Wednesday, June 14, 2006

Skin Stem Cells Can Create Neural Cells in Mice

Skin Stem Cells Can Create Neural Cells in Mice

Researchers at the University of Calgary and the Hospital for Sick Children, which is affiliated with the University of Toronto, have issued a press release reporting that neural cells have been successfully derived from human skin cells and transplanted into mice. The researchers were able to differentiate the skin stem cells (also called SKPs) into glial cells, which were able to restore myelin to damaged axons and also provided an environment in which the axons were able to regenerate. (Under usual circumstances they don’t; once a neuron is gone, it’s gone.)
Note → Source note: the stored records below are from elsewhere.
Lemma assigned_removed ns removedNode c new r :
  let n := NodeID removedNode in
  clean ns → (n, c) ∈ ns → 0 < c →
  assigned (CalculateKeyRangesForRemovedNode (build ns) removedNode) new r ↔
  ∃ h, h ∈ ring (build ns) ∧ owner (build ns) h = n ∧ new = GetNodeForHash (RemoveNode n (build ns)) h ∧
    new ≠ EmptyString ∧ new ≠ n ∧ r = mkHashRange (GetPreviousHash (build ns) h) h.
Proof.
  intros n Hc Hin Hpos. destruct (temp_removed ns n c Hc Hin Hpos) as [Hr Ho].
  assert (∀ k, GetNodeForHash (RemoveNode n (cloneHashRing (build ns))) k = GetNodeForHash (RemoveNode n (build ns)) k) as Hg.
  { intros k. apply GetNodeForHash_ext; auto using ring_wf_RemoveNode, build_wf.
    rewrite clone_build. apply ring_wf_RemoveNode, build_wf. }
  unfold assigned, CalculateKeyRangesForRemovedNode. fold n.
  rewrite (push_loop (λ vn, if decide (vn_NodeID vn = n) then
      let o := GetNodeForHash (RemoveNode n (cloneHashRing (build ns))) (Hash vn) in
      if decide (o = EmptyString ∨ o = n) then None
      else Some (o, mkHashRange (GetPreviousHash (build ns) (Hash vn)) (Hash vn)) else None)).
  2: { intros m vn. cbn zeta. by repeat case_decide. }
  rewrite lookup_empty. unfold GetAllVirtualNodes. setoid_rewrite list_elem_of_fmap. split.
  - intros [?%elem_of_nil|(vn & (h & -> & Hh) & Hf)]; [done|]. exists h.
    case_decide as Hown; [|done]. cbn zeta in Hf. rewrite Hg in Hf. case_decide as Hold; [done|]. simplify_eq/=.
    split_and!; [done|done|done|naive_solver|naive_solver|done].
  - intros (h & Hh & Hown & -> & He & Hn & ->). right. exists (vnode_of (build ns) h).
    split; [by exists h|]. unfold owner in Hown. rewrite decide_True by done. cbn zeta. rewrite Hg. simpl Hash.
    by rewrite decide_False by naive_solver.
Qed.

(** ** Properties *)

(** What the ranges [m], each given to the node it is streamed from or to, are to
    the hashes [moved] that change owner, where [other k] is the other owner: the
    storage nodes stream exactly the moved hashes with the right partner, except
    that each range leaves out its end, a virtual node's own hash, which moves
    too, and takes in its start, which does not move unless another range says so. *)
Definition range_plan (m : gmap string (list HashRange)) (moved : Z → Prop) (other : Z → string) : Prop :=
  (∀ node r k, assigned m node r → range_has r k → k ≠ StartHash r → moved k ∧ other k = node) ∧
  (∀ k, moved k → ∃ node r, assigned m node r ∧ (k = EndHash r ∨ range_has r k ∧ k ≠ StartHash r)) ∧
  (∀ node r, assigned m node r → range_has r (StartHash r) ∧ ¬ range_has r (EndHash r) ∧
     moved (EndHash r) ∧ other (EndHash r) = node).

Lemma range_plan_arcs ch n (other : Z → string) m :
  ring_wf ch → StronglySorted Z.lt (ring ch) →
  (∀ h, h ∈ ring ch → owner ch h = n → ∃ h', h' ∈ ring ch ∧ h' ≠ h) →
  (∀ node r, assigned m node r ↔
     ∃ h, h ∈ ring ch ∧ owner ch h = n ∧ node = other h ∧ r = mkHashRange (GetPreviousHash ch h) h) →
  (∀ k h, h ∈ ring ch → head (clockwise k (ring ch)) = Some h → owner ch h = n → other k = other h) →
  ring ch ≠ [] → range_plan m (λ k, GetNodeForHash ch k = n) other.
Proof.
  intros Hwf Hs Hother Hm Hsame Hne.
  assert (∀ h, h ∈ ring ch → owner ch h = n → GetPreviousHash ch h ≠ h) as Hprev.
  { intros h Hh Hown. destruct (Hother h Hh Hown) as (h' & Hh' & Hne'). by eapply previous_hash_ne. }
  split; [|split].
  - intros node r k (h & Hh & Hown & -> & ->)%Hm Hk Hka.
    destruct (range_has_arc ch k h Hs Hh (Hprev h Hh Hown)) as [H1 _]. specialize (H1 Hk Hka).
    split; [rewrite GetNodeForHash_owner, H1 by done; done|by apply Hsame].
  - intros k Hk. destruct (GetNodeForHash_nonempty ch k Hwf Hne) as (h & Hh & Hhead & Hown). rewrite Hk in Hown.
    exists (other h), (mkHashRange (GetPreviousHash ch h) h). split; [apply Hm; by exists h|].
    by apply (range_has_arc ch k h Hs Hh (Hprev h Hh (eq_sym Hown))).
  - intros node r (h & Hh & Hown & -> & ->)%Hm.
    destruct (range_has_arc ch h h Hs Hh (Hprev h Hh Hown)) as (_ & _ & H3 & H4 & H5).
    split_and!; [done|done|simpl; rewrite GetNodeForHash_owner, H5 by done; done|done].
Qed.

(** Another node has a virtual node. *)
Lemma other_vnode ns n c rest h :
  clean ns → (n, c) ∈ ns → rest = filter (λ h, h ∉ vnode_hashes n c) (ring (build ns)) → rest ≠ [] →
  h ∈ ring (build ns) → owner (build ns) h = n → ∃ h', h' ∈ ring (build ns) ∧ h' ≠ h.
Proof.
  intros Hc Hin -> Hne Hh Hown. destruct (filter _ _) as [|h' l] eqn:Hf; [done|].
  assert (h' ∈ filter (λ h, h ∉ vnode_hashes n c) (ring (build ns))) as Hh' by (rewrite Hf; by left).
  apply list_elem_of_filter in Hh' as [Hni Hh']. exists h'. split; [done|]. intros ->.
  destruct (build_owner_elem ns h (clean_hashes _ Hc) Hh) as (c' & Hin' & Hv). rewrite Hown in Hin', Hv.
  by rewrite (NoDup_fst_inj ns n c' c (clean_ids _ Hc) Hin' Hin) in Hv.
Qed.

(** C15: the ranges computed for a joining node are the ones that change owner.
    For a ring of distinct nodes without hash collisions that is not empty, let
    a hash move when the new node owns it after it joined.  As the storage nodes
    read a range, with its start and without its end, every hash in a range other
    than its start moves and comes from the node the range is assigned to, and
    every hash that moves is such a hash or the end of an assigned range: the
    virtual node's own hash moves from that node too, but its range leaves it out
    and takes in its start instead. *)
Theorem new_node_ranges (ns : list (string * Z)) (newNode : StorageNode) :
  let n := NodeID newNode in
  let m := CalculateKeyRangesForNewNode (build ns) newNode in
  let real := AddNode n (VirtualNodes newNode) (build ns) in
  clean (ns ++ [(n, VirtualNodes newNode)]) → EmptyString ∉ ns.*1 → ring (build ns) ≠ [] →
  range_plan m (λ k, GetNodeForHash real k = n) (GetNodeForHash (build ns)).
Proof.
  intros n m real Hc Hempty Hne. pose proof (clean_snoc _ _ _ Hc) as (Hc' & Hn & Hfresh).
  assert (real = build (ns ++ [(n, VirtualNodes newNode)])) as Hreal by by rewrite build_snoc.
  pose proof (build_sorted _ (clean_hashes _ Hc)) as Hs. rewrite <-Hreal in Hs.
  assert (ring_wf real) as Hwf by (rewrite Hreal; apply build_wf).
  assert (ring (build ns) = filter (λ h, h ∉ vnode_hashes n (VirtualNodes newNode)) (ring real)) as Hold.
  { symmetry. unfold real. rewrite AddNode_eq. apply remove_added_ring; [apply ring_sorted, build_wf|done]. }
  apply range_plan_arcs; [done|done|..].
  - rewrite Hreal in *. intros h. apply (other_vnode _ n (VirtualNodes newNode) (ring (build ns))); try done.
    apply elem_of_app. right. by left.
  - intros node r. unfold m. rewrite (assigned_new ns newNode node r Hc). fold n. rewrite <-Hreal.
    split; [intros (h & ? & ? & -> & ? & ? & ->); by exists h|]. intros (h & Hh & Hown & -> & ->). exists h.
    destruct (GetNodeForHash_nonempty (build ns) h (build_wf ns) Hne) as (h' & Hh' & _ & Hown').
    pose proof (owner_named ns h' Hc' Hh') as Hin. rewrite Hown'.
    split_and!; [done|done|done|by intros He; rewrite He in Hin|by intros He; rewrite He in Hin|done].
  - intros k h Hh Hhead Hown. by eapply successor_without; [exact Hs|apply build_wf|exact Hold|..].
  - intros Hnil. rewrite Hnil in Hold. done.
Qed.

(** C16: the ranges computed for a leaving node are handed to the right heirs.
    For a ring of distinct nodes without hash collisions in which another node
    remains, let a hash move when the leaving node owns it.  As the storage nodes
    read a range, every hash in a range other than its start moves and goes to the
    node the range is assigned to, and every hash that moves is such a hash or the
    end of an assigned range: the virtual node's own hash goes to that node too,
    but its range leaves it out and takes in its start instead. *)
Theorem removed_node_ranges (ns : list (string * Z)) (removedNode : StorageNode) (c : Z) :
  let n := NodeID removedNode in
  let m := CalculateKeyRangesForRemovedNode (build ns) removedNode in
  let after := RemoveNode n (build ns) in
  clean ns → (n, c) ∈ ns → 0 < c → EmptyString ∉ ns.*1 → ring after ≠ [] →
  range_plan m (λ k, GetNodeForHash (build ns) k = n) (GetNodeForHash after).
Proof.
  intros n m after Hc Hin Hpos Hempty Hne. pose proof (build_sorted _ (clean_hashes _ Hc)) as Hs.
  destruct (remove_ring ns n c (clean_ids _ Hc) Hin) as [Hr Ho]. fold after in Hr, Ho.
  assert (ring_wf after) as Hwf by apply ring_wf_RemoveNode, build_wf.
  apply range_plan_arcs; [apply build_wf|done|..].
  - intros h. by apply (other_vnode ns n c (ring after)).
  - intros node r. unfold m. rewrite (assigned_removed ns removedNode c node r Hc Hin Hpos).
    split; [intros (h & ? & ? & -> & ? & ? & ->); by exists h|]. intros (h & Hh & Hown & -> & ->). exists h.
    destruct (GetNodeForHash_nonempty after h Hwf Hne) as (h' & Hh' & _ & Hown').
    rewrite Hr, list_elem_of_filter in Hh'. destruct Hh' as [Hni Hh']. rewrite Ho in Hown' by done.
    pose proof (owner_named ns h' Hc Hh') as Hin'. fold n after. rewrite Hown'.
    split_and!; [done|done|done|by intros He; rewrite He in Hin'| |done].
    intros He. destruct (build_owner_elem ns h' (clean_hashes _ Hc) Hh') as (c' & Hin'' & Hh'').
    rewrite He in Hin'', Hh''. by rewrite (NoDup_fst_inj ns n c' c (clean_ids _ Hc) Hin'' Hin) in Hh''.
  - intros k h Hh Hhead Hown. by eapply successor_without; [exact Hs|done|exact Hr|..].
  - intros Hnil. by rewrite Hr, Hnil in Hne.
Qed.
The study is the first in which SKPs have been used to create neural cells that were then transplanted into an animal. Obviously human treatment is a long way away, but the potential for it is less of a dream now. The researchers have two prongs of further research to follow; one is trying the neural cells in other animals and, eventually, people; the other is deriving other types of cells from the skin cells.

Lupus News

Lupus News

For some reason television stations are picking up on the studies of using stem cells to fight lupus (and other autoimmune disorders). I blogged about this quite some time ago (1/19/06), and the stories haven’t added anything to what I wrote then, but if you are interested in lupus you might want to look at these. One is from the Austin, Texas Channel 8; another is from the Charlotte, North Carolina Channel 14. Essentially stem cells are harvested from the patient prior to chemotherapy or radiation treatment which destroys the white blood cells mistakenly attacking the body’s own system, and the stem cells are then transplanted in with the hope that they will make new white cells that don’t attack the patient. The results have looked good over a period of several years.